Is response adaptation a threat to the high^low reactor distinction among female college students?

Abstract
Examined cardiovascular-response adaptation patterns in high- versus low-cardioreactive women. Responses to a mental-arithmetic-plus-noise task were compared within trials (3 min each), across trials (three per session), and across two sessions separated by a 4-week interval. Forty-four normotensive women (mean age = 22.5 years) completed the study. Heart rate (HR), systolic blood pressure (SBP), and diastolic blood pressure (DBP) were monitored.

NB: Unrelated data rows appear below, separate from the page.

Lemma step_by_id_lookup sid s :
  steps !! sid = Some s <-> s ∈ WorkflowDefinition.steps definition /\ StepDefinition.id s = sid.
Proof using unique.
  unfold step_by_id, WorkflowDefinition.step_ids in *.
  assert (Hgen : forall l (m : gmap string StepDefinition.t), NoDup (StepDefinition.id <$> l) ->
    (forall s, s ∈ l -> m !! StepDefinition.id s = None) ->
    foldl (fun m s => <[StepDefinition.id s := s]> m) m l !! sid = Some s <->
    m !! sid = Some s \/ s ∈ l /\ StepDefinition.id s = sid).
  { induction l as [|x l IH]; intros m Hnd Hm; cbn [foldl].
    - split; [by left|]. by intros [?|[?%elem_of_nil _]].
    - rewrite fmap_cons in Hnd. apply NoDup_cons in Hnd as [Hx Hnd]. rewrite IH; [|done|].
      + rewrite lookup_insert_Some. split.
        * intros [[[<- <-]|[Hne Hs]]|[? ?]]; [right; split; [left|done]|by left|right; split; [by right|done]].
        * intros [Hs|[[->|Hin]%elem_of_cons Hid]].
          { left. right. split; [|done]. intros <-. rewrite Hm in Hs by left. done. }
          { left. by left. }
          { by right. }
      + intros y Hy. rewrite lookup_insert_ne; [apply Hm; by right|].
        intros Heq. apply Hx. rewrite Heq. apply list_elem_of_fmap. by exists y. }
  rewrite Hgen; [|done|intros; apply lookup_empty]. rewrite lookup_empty. naive_solver.
Qed.

(** Dependencies still to be listed: those of the steps not yet visited. *)
Definition unvisited (ancestors : gset string) : nat :=
  sum_list_with (fun s => if bool_decide (StepDefinition.id s ∈ ancestors) then O
                          else length (StepDefinition.needs s))
    (WorkflowDefinition.steps definition).

Lemma unvisited_visit ancestors a s :
  steps !! a = Some s -> a ∉ ancestors ->
  (unvisited ({[a]} ∪ ancestors) + length (StepDefinition.needs s) = unvisited ancestors)%nat.
Proof using unique.
  intros [Hs <-]%step_by_id_lookup Ha. unfold unvisited, WorkflowDefinition.step_ids in *.
  induction (WorkflowDefinition.steps definition) as [|x l IH]; [by apply elem_of_nil in Hs|].
  rewrite fmap_cons in unique. apply NoDup_cons in unique as [Hx Hnd]. cbn [sum_list_with].
  apply elem_of_cons in Hs as [<-|Hs].
  - rewrite bool_decide_true by set_solver. rewrite (bool_decide_false (StepDefinition.id s ∈ ancestors)) by done.
    assert (forall l, StepDefinition.id s ∉ StepDefinition.id <$> l ->
      sum_list_with (fun s0 => if bool_decide (StepDefinition.id s0 ∈ {[StepDefinition.id s]} ∪ ancestors)
        then O else length (StepDefinition.needs s0)) l =
      sum_list_with (fun s0 => if bool_decide (StepDefinition.id s0 ∈ ancestors)
        then O else length (StepDefinition.needs s0)) l) as Hext.
    { clear. induction l as [|y l IH]; intros Hn; [done|]. rewrite fmap_cons in Hn. cbn [sum_list_with].
      rewrite IH by set_solver. f_equal.
      rewrite (bool_decide_ext _ (StepDefinition.id y ∈ ancestors)) by set_solver. done. }
    rewrite (Hext l Hx). lia.
  - specialize (IH Hnd Hs).
    assert (StepDefinition.id x <> StepDefinition.id s) as Hid.
    { intros Heq. apply Hx. rewrite Heq. apply list_elem_of_fmap. by exists s. }
    rewrite (bool_decide_ext (StepDefinition.id x ∈ _) (StepDefinition.id x ∈ ancestors)) by set_solver.
    destruct (bool_decide _); lia.
Qed.

(** What the loop keeps: it has collected only transitive dependencies, and
    every dependency of a collected step is collected or pending. *)
Record ancestors_inv (sid : string) (pending : list string) (ancestors : gset string) : Prop := {
  ai_sound : forall a, a ∈ ancestors \/ a ∈ pending -> tc (depends steps) sid a;
  ai_closed : forall a b, (a = sid \/ a ∈ ancestors) -> depends steps a b -> b ∈ ancestors \/ b ∈ pending
}.

Lemma ancestors_loop_spec fuel sid pending ancestors :
  (length pending + unvisited ancestors < fuel)%nat ->
  ancestors_inv sid pending ancestors ->
  exists r, ancestors_loop fuel steps sid pending ancestors = Some r /\
    match r with
    | Ok final => ancestors_inv sid [] final
    | Err e => exn_kind e = InvalidReferenceError /\
        exists a, tc (depends steps) sid a /\ steps !! a = None
    end.
Proof using unique.
  revert pending ancestors. induction fuel as [|fuel IH]; intros pending ancestors Hf Hinv; [lia|].
  cbn [ancestors_loop]. destruct pending as [|a pending]; [by eexists|].
  destruct Hinv as [Hs Hc]. cbn in Hf. case_bool_decide as Ha.
  - apply IH; [lia|]. split; [set_solver|]. intros x y Hx Hxy. specialize (Hc x y Hx Hxy). set_solver.
  - destruct (steps !! a) as [s|] eqn:Hl.
    + apply IH.
      * rewrite length_app, length_rev. pose proof (unvisited_visit ancestors a s Hl Ha). lia.
      * assert (tc (depends steps) sid a) as Hta by (apply Hs; right; left). split.
        { intros x. rewrite elem_of_app, elem_of_union, elem_of_singleton.
          intros [[->|Hx]|[Hx|Hx]]; [done|apply Hs; by left| |apply Hs; right; by right].
          apply tc_r with a; [done|]. exists s. split; [done|]. by apply list_elem_of_In, in_rev, list_elem_of_In. }
        { intros x y Hx Hxy. rewrite elem_of_app, elem_of_union, elem_of_singleton.
          destruct (decide (x = a)) as [->|Hne].
          - destruct Hxy as (s' & Hs' & Hy). simplify_eq. right. left.
            by apply list_elem_of_In, in_rev; rewrite rev_involutive; apply list_elem_of_In.
          - destruct (Hc x y) as [?|[->|?]%elem_of_cons]; [set_solver|done|tauto..]. }
    + eexists. split; [done|]. split; [done|]. exists a. split; [|done]. apply Hs. right. left.
Qed.
(* ===== verification/Scheduler.v ===== *)
(** [backend/workflow_engine/services/scheduler.py]: the deterministic choice of
    the next step, with at most one active step. *)
From S2P Require Import Prelude Errors Text Float Value Graph Lifecycle Workflow Checkpoint Coordinator RetryPolicy EngineModels References Validator.
Local Open Scope string_scope.
Local Open Scope list_scope.
Local Open Scope Z_scope.

Import WorkflowDefinition.

Record ScheduledNode := Scheduled {
  sn_definition : StepDefinition.t;
  sn_step_run : StepRunSnapshot.t;
  sn_requires_ready_transition : bool
}.

Definition is_active (s : StepRunStatus.t) : bool :=
  match s with StepRunStatus.RUNNING | StepRunStatus.WAITING_APPROVAL => true | _ => false end.

Abbreviation latest_map := (list (string * StepRunSnapshot.t)).

(** [sorted(a - b)] on sets of step identifiers. *)
Definition sorted_difference (a b : list string) : list string :=
  sort_strings (remove_dups (filter (fun x => x ∉ b) a)).

Definition latest_for_definition (definition : t) (snapshot : ExecutionSnapshot.t) : res latest_map :=
  latest ← ExecutionSnapshot.latest_attempts snapshot;
  let missing := sorted_difference (step_ids definition) latest.*1 in
  let unknown := sorted_difference latest.*1 (step_ids definition) in
  _ ← fail_if (negb (bool_decide (missing = []) && bool_decide (unknown = [])))
        (state_error ("Execution step state does not match definition; missing=" +:+ list_repr missing
                      +:+ ", unknown=" +:+ list_repr unknown));
  Ok latest.

Definition active_runs (latest : latest_map) : list StepRunSnapshot.t :=
  filter (fun s => is_active (StepRunSnapshot.status s) = true) latest.*2.

Definition too_many_active : exn := state_error "V1 permits at most one active workflow step".

Definition all_successful (definition : t) (snapshot : ExecutionSnapshot.t) : res bool :=
  latest ← latest_for_definition definition snapshot;
  Ok (forallb (fun s => is_success (StepRunSnapshot.status s)) latest.*2).

Definition has_active_step (definition : t) (snapshot : ExecutionSnapshot.t) : res bool :=
  latest ← latest_for_definition definition snapshot;
  let active := active_runs latest in
  _ ← fail_if (1 <? Z.of_nat (List.length active)) too_many_active;
  Ok (negb (bool_decide (active = []))).

(** [latest[key]] *)
Definition lookup_latest (latest : latest_map) (key : string) : res StepRunSnapshot.t :=
  match dict_get key latest with Some s => Ok s | None => Err (Exn PyKeyError key) end.

(** [all(latest[dependency].status in SUCCESS_STATES for dependency in needs)] *)
Fixpoint dependencies_complete (latest : latest_map) (needs : list string) : res bool :=
  match needs with
  | [] => Ok true
  | dependency :: needs' =>
      s ← lookup_latest latest dependency;
      if is_success (StepRunSnapshot.status s) then dependencies_complete latest needs' else Ok false
  end.

(** One step's contribution to the candidates. *)
Definition add_candidate (index : nat) (step : StepDefinition.t) (step_run : StepRunSnapshot.t)
    (complete : bool) (rest : list (nat * ScheduledNode)) : list (nat * ScheduledNode) :=
  match StepRunSnapshot.status step_run with
  | StepRunStatus.READY => (index, Scheduled step step_run false) :: rest
  | StepRunStatus.CREATED => if complete then (index, Scheduled step step_run true) :: rest else rest
  | _ => rest
  end.

(** The loop over [enumerate(definition.steps)] that collects the candidates. *)
Fixpoint candidates (latest : latest_map) (index : nat) (steps : list StepDefinition.t) :
    res (list (nat * ScheduledNode)) :=
  match steps with
  | [] => Ok []
  | step :: steps' =>
      step_run ← lookup_latest latest (StepDefinition.id step);
      complete ← dependencies_complete latest (StepDefinition.needs step);
      _ ← fail_if (bool_decide (StepRunSnapshot.status step_run = StepRunStatus.READY) && negb complete)
            (state_error ("Step " +:+ StepDefinition.id step +:+ " is READY before its dependencies completed"));
      rest ← candidates latest (S index) steps';
      Ok (add_candidate index step step_run complete rest)
  end.

(** [min(candidates, key=lambda c: (c[0], c[1]))]: the first least one. *)
Definition candidate_lt (a b : nat * ScheduledNode) : bool :=
  (a.1 <? b.1)%nat
  || (a.1 =? b.1)%nat && String.ltb (StepDefinition.id (sn_definition a.2)) (StepDefinition.id (sn_definition b.2)).

Definition min_candidate (first : nat * ScheduledNode) (rest : list (nat * ScheduledNode)) :
    nat * ScheduledNode :=
  foldl (fun best c => if candidate_lt c best then c else best) first rest.

Definition select (definition : t) (snapshot : ExecutionSnapshot.t) : res (option ScheduledNode) :=
  latest ← latest_for_definition definition snapshot;
  let active := active_runs latest in
  _ ← fail_if (1 <? Z.of_nat (List.length active)) too_many_active;
  if negb (bool_decide (active = [])) then Ok None
  else
    found ← candidates latest 0 (steps definition);
    Ok (match found with
        | [] => None
        | first :: rest => Some (min_candidate first rest).2
        end).

(** ** What the scheduler relies on *)

Lemma sorted_difference_nil a b : sorted_difference a b = [] <-> forall x, x ∈ a -> x ∈ b.
Proof.
  exact (missing_nil b (StepDefinition.mk "" SKILL a None [] 0 (RetryPolicy.mk 0 "" f64_zero f64_zero) "" None)).
Qed.

(** The state has exactly the steps of the definition. *)
Lemma latest_for_definition_Ok d snap latest :
  latest_for_definition d snap = Ok latest <->
  ExecutionSnapshot.latest_attempts snap = Ok latest /\ forall sid, sid ∈ latest.*1 <-> sid ∈ step_ids d.
Proof.
  unfold latest_for_definition. rewrite bind_Ok. split.
  - intros (l & Hl & H). cbn zeta in H. rewrite then_Ok, fail_if_Ok in H. destruct H as [H [= <-]].
    split; [done|]. apply negb_false_iff in H. reflect_bools.
    intros sid. split; intros Hs; by eapply sorted_difference_nil.
  - intros [Hl Hs]. exists latest. split; [done|]. cbn zeta. rewrite then_Ok, fail_if_Ok. split; [|done].
    rewrite !bool_decide_true; [done|..]; apply sorted_difference_nil; intros; by apply Hs.
Qed.

Lemma latest_for_definition_raises d snap :
  raises_only WorkflowStateError (latest_for_definition d snap).
Proof.
  unfold latest_for_definition. apply raises_bind; [apply latest_raises|intros l _]. raises_tac.
Qed.

Lemma lookup_latest_total latest sid :
  NoDup latest.*1 -> sid ∈ latest.*1 -> exists s, lookup_latest latest sid = Ok s /\ dict_get sid latest = Some s.
Proof.
  intros Hnd ([k s] & -> & Hin)%list_elem_of_fmap. exists s. unfold lookup_latest.
  by rewrite (elem_dict_get _ _ s).
Qed.

Lemma dependencies_complete_spec latest needs :
  NoDup latest.*1 -> (forall x, x ∈ needs -> x ∈ latest.*1) ->
  exists b, dependencies_complete latest needs = Ok b /\
    (b = true <-> forall x, x ∈ needs -> exists s, dict_get x latest = Some s /\
                               is_success (StepRunSnapshot.status s) = true).
Proof.
  intros Hnd. induction needs as [|x needs IH]; intros Hk; cbn [dependencies_complete].
  - exists true. split; [done|]. split; [intros _ x Hx; by apply elem_of_nil in Hx|done].
  - destruct (lookup_latest_total latest x Hnd) as (s & Hl & Hg); [apply Hk; left|].
    rewrite Hl. cbn [mbind result_bind]. destruct (is_success _) eqn:Hs.
    + destruct IH as (b & -> & Hb); [intros; apply Hk; by right|]. exists b. split; [done|].
      rewrite Hb. split.
      * intros H y [->|Hy]%elem_of_cons; [by exists s|auto].
      * intros H y Hy. apply H. by right.
    + exists false. split; [done|]. split; [done|]. intros H.
      destruct (H x) as (s' & Hs' & Ht); [left|]. congruence.
Qed.

(** A step is eligible when it waits for nothing but the scheduler. *)
Definition eligible (latest : latest_map) (step : StepDefinition.t) (s : StepRunSnapshot.t) : Prop :=
  dict_get (StepDefinition.id step) latest = Some s /\
  (StepRunSnapshot.status s = StepRunStatus.READY \/ StepRunSnapshot.status s = StepRunStatus.CREATED) /\
  forall x, x ∈ StepDefinition.needs step -> exists r, dict_get x latest = Some r /\
    is_success (StepRunSnapshot.status r) = true.

Definition node_of (step : StepDefinition.t) (s : StepRunSnapshot.t) : ScheduledNode :=
  Scheduled step s (bool_decide (StepRunSnapshot.status s = StepRunStatus.CREATED)).

(** The candidates are the eligible steps, with increasing positions. *)
Lemma candidates_spec latest index l :
  NoDup latest.*1 -> (forall s, s ∈ l -> StepDefinition.id s ∈ latest.*1) ->
  (forall s x, s ∈ l -> x ∈ StepDefinition.needs s -> x ∈ latest.*1) ->
  match candidates latest index l with
  | Ok found =>
      (forall i n, (i, n) ∈ found -> (index <= i)%nat /\
         l !! (i - index)%nat = Some (sn_definition n) /\
         eligible latest (sn_definition n) (sn_step_run n) /\ n = node_of (sn_definition n) (sn_step_run n)) /\
      (forall j step s, l !! j = Some step -> eligible latest step s -> ((index + j)%nat, node_of step s) ∈ found) /\
      StronglySorted (fun a b => (a.1 < b.1)%nat) found
  | Err e => exn_kind e = WorkflowStateError
  end.
Proof.
  intros Hnd. revert index. induction l as [|step l IH]; intros index Hk Hn; cbn [candidates].
  - split; [|split; [|constructor]].
    + intros i n Hin. by apply elem_of_nil in Hin.
    + intros j step s Hj. done.
  - destruct (lookup_latest_total latest (StepDefinition.id step) Hnd) as (s & Hl & Hg); [apply Hk; left|].
    destruct (dependencies_complete_spec latest (StepDefinition.needs step) Hnd) as (b & Hd & Hb);
      [intros; eapply Hn; [left|done]|].
    rewrite Hl, Hd. cbn [mbind result_bind]. clear Hl Hd.
    destruct (_ && _) eqn:Hready; cbn [fail_if mbind result_bind]; [done|].
    specialize (IH (S index) (fun s H => Hk s (list_elem_of_further _ _ _ H))
                  (fun s x H => Hn s x (list_elem_of_further _ _ _ H))).
    destruct (candidates latest (S index) l) as [rest|e]; cbn [mbind result_bind]; [|done].
    destruct IH as (Hsound & Hcomplete & Hsorted).
    assert (Hrest_sound : forall i n, (i, n) ∈ rest -> (index <= i)%nat /\
         (step :: l) !! (i - index)%nat = Some (sn_definition n) /\
         eligible latest (sn_definition n) (sn_step_run n) /\ n = node_of (sn_definition n) (sn_step_run n)).
    { intros i n Hin. destruct (Hsound i n Hin) as (Hle & Hi & He). split; [lia|]. split; [|done].
      replace (i - index)%nat with (S (i - S index)) by lia. done. }
    assert (Hcons : forall requires, eligible latest step s ->
      Scheduled step s requires = node_of step s ->
      (forall i n, (i, n) ∈ (index, Scheduled step s requires) :: rest -> (index <= i)%nat /\
         (step :: l) !! (i - index)%nat = Some (sn_definition n) /\
         eligible latest (sn_definition n) (sn_step_run n) /\ n = node_of (sn_definition n) (sn_step_run n)) /\
      (forall j step' s', (step :: l) !! j = Some step' -> eligible latest step' s' ->
         ((index + j)%nat, node_of step' s') ∈ (index, Scheduled step s requires) :: rest) /\
      StronglySorted (fun a b => (a.1 < b.1)%nat) ((index, Scheduled step s requires) :: rest)).
    { intros requires He Heq. split; [|split].
      - intros i n [[= -> ->]|Hin]%elem_of_cons; [|by apply Hrest_sound].
        split; [lia|]. rewrite Nat.sub_diag. done.
      - intros [|j] step' s' Hj He'; cbn in Hj.
        + injection Hj as <-. destruct He as [He _], He' as [He' _]. rewrite He in He'. injection He' as <-.
          rewrite Nat.add_0_r, <- Heq. left.
        + right. replace (index + S j)%nat with (S index + j)%nat by lia. by apply Hcomplete.
      - constructor; [done|]. apply Forall_forall. intros [i n] Hin. cbn.
        destruct (Hsound i n Hin) as (Hle & _). lia. }
    assert (Hskip : ~ (exists s', eligible latest step s') ->
      (forall j step' s', (step :: l) !! j = Some step' -> eligible latest step' s' ->
         ((index + j)%nat, node_of step' s') ∈ rest)).
    { intros Hne [|j] step' s' Hj He'; cbn in Hj; [injection Hj as <-; exfalso; eauto|].
      replace (index + S j)%nat with (S index + j)%nat by lia. by apply Hcomplete. }
    assert (Hstatus : forall s', eligible latest step s' -> s' = s) by (intros s' [He _]; congruence).
    unfold add_candidate. destruct (StepRunSnapshot.status s) eqn:Hst; cbn in Hready;
      try (split; [done|split; [apply Hskip; intros [s' He]; pose proof (Hstatus _ He); subst;
             destruct He as (_ & [?|?] & _); congruence|done]]).
    + destruct b.
      * apply Hcons; [|unfold node_of; by rewrite Hst, bool_decide_true].
        split; [done|]. split; [by right|]. by apply Hb.
      * split; [done|]. split; [|done]. apply Hskip. intros [s' (_ & _ & He)].
        assert (false = true) by (by apply Hb). done.
    + destruct b; [|done]. apply Hcons; [|unfold node_of; by rewrite Hst].
      split; [done|]. split; [by left|]. by apply Hb.
Qed.

(** The least candidate is the first. *)
Lemma min_candidate_first first rest :
  Forall (fun b => (first.1 < b.1)%nat) rest -> min_candidate first rest = first.
Proof.
  intros H. unfold min_candidate. induction H as [|c rest Hc _ IH]; [done|]. cbn [foldl].
  assert (candidate_lt c first = false) as ->; [|done]. unfold candidate_lt.
  apply orb_false_iff. split; [apply Nat.ltb_ge; lia|].
  apply andb_false_iff. left. apply Nat.eqb_neq. lia.
Qed.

Analyses of variance were employed to analyze the repeated-measures design and indicated consistent decreases in HR, SBP, and DBP response magnitudes across visits, trials, and minutes. Decreases in HR were greatest from Minute 1 to Minute 2 within each trial and, similarly, from Trial 1 to Trial 2 within each visit. BP responses showed a delayed onset of within-trial adaptation. Reactivity groups were formed for (a) SBP reactivity for HR and DBP analyses and (b) HR reactivity for SBP analyses. Although high reactors (top tercile) showed greater adaptation to task repetition in all responses compared to low reactors (lowest tercile), they also consistently displayed greater responses. Even during the final task, SBP and HR responses discriminated between high and low reactors.